*WHAT IS REQUIRED*: If a line in the records below holds the word "stopped", copy it.
>>>
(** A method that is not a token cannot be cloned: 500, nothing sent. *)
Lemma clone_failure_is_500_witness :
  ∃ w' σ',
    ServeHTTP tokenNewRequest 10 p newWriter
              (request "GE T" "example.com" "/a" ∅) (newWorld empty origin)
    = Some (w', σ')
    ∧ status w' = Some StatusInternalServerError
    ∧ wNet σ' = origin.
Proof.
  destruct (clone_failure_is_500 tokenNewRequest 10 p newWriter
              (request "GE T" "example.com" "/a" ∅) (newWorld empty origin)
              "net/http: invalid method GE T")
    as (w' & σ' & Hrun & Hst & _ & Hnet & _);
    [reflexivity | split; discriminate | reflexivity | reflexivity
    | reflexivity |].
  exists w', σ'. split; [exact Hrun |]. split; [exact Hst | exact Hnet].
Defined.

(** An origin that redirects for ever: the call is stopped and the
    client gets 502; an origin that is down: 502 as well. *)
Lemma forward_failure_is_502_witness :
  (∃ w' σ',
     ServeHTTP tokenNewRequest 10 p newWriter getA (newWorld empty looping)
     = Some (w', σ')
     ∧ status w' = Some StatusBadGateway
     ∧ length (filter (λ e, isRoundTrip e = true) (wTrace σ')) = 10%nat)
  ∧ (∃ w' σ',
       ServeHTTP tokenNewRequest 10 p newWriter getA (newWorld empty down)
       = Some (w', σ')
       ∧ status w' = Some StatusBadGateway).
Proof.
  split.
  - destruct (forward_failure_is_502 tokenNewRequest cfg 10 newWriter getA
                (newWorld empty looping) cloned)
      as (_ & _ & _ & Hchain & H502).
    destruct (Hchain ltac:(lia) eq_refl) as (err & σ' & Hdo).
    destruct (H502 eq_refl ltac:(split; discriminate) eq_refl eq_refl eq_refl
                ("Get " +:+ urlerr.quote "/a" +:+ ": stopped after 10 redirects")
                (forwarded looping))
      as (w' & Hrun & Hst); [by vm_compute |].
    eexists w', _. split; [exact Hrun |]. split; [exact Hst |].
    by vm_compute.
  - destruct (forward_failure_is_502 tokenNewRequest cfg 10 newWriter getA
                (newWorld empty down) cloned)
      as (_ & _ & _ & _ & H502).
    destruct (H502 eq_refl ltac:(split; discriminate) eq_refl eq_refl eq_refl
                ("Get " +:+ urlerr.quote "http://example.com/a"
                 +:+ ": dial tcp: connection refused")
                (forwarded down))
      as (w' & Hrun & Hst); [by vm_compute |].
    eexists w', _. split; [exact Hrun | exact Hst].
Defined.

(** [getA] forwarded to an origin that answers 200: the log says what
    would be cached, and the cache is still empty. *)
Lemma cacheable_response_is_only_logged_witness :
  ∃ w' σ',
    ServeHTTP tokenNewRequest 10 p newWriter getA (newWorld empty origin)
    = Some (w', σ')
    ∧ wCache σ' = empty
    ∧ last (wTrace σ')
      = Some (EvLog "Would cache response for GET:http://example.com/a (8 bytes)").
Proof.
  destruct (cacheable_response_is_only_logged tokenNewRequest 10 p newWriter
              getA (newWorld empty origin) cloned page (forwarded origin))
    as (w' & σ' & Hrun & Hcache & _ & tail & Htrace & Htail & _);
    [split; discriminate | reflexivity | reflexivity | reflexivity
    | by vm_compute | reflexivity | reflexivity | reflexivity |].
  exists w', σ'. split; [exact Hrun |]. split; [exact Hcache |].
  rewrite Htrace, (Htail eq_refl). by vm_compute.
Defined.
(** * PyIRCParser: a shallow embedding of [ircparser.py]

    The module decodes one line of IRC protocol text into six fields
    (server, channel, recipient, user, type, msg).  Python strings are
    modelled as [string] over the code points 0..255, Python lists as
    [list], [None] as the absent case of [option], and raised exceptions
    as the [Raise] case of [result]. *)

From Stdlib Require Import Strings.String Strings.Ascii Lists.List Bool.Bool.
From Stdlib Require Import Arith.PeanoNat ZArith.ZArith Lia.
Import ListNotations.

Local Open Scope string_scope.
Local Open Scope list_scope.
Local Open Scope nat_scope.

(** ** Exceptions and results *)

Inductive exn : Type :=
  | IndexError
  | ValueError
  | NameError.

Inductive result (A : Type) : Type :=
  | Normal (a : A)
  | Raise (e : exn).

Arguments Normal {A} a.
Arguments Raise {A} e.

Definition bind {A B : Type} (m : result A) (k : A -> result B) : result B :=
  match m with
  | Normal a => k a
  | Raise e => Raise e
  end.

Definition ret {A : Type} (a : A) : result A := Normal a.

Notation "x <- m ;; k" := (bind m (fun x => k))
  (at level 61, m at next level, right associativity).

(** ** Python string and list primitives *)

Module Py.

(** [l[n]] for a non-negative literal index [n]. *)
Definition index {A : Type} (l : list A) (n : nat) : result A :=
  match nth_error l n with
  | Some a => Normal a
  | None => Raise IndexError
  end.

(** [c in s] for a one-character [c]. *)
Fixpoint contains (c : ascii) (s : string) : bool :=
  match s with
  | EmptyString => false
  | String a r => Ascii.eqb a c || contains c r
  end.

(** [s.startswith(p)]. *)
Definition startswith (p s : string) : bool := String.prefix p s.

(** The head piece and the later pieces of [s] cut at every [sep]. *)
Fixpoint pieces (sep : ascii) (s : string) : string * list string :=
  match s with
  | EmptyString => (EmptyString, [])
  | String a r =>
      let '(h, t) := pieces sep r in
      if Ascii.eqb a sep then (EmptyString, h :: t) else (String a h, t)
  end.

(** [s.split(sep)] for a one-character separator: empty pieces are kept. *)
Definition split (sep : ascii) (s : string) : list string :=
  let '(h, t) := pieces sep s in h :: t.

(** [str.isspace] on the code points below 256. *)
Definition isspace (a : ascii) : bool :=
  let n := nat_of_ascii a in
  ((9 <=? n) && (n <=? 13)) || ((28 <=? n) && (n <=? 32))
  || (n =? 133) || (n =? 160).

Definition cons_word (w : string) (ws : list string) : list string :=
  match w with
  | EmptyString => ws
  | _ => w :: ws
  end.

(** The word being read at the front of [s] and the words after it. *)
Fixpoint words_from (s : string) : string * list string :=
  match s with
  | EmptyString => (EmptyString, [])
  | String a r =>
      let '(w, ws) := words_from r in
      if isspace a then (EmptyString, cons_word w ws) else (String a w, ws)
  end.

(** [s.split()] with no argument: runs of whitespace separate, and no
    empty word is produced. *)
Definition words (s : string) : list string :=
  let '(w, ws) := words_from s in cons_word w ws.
<<<
*OUTPUT OF THE TASK*:
(** An origin that redirects for ever: the call is stopped and the
                ("Get " +:+ urlerr.quote "/a" +:+ ": stopped after 10 redirects")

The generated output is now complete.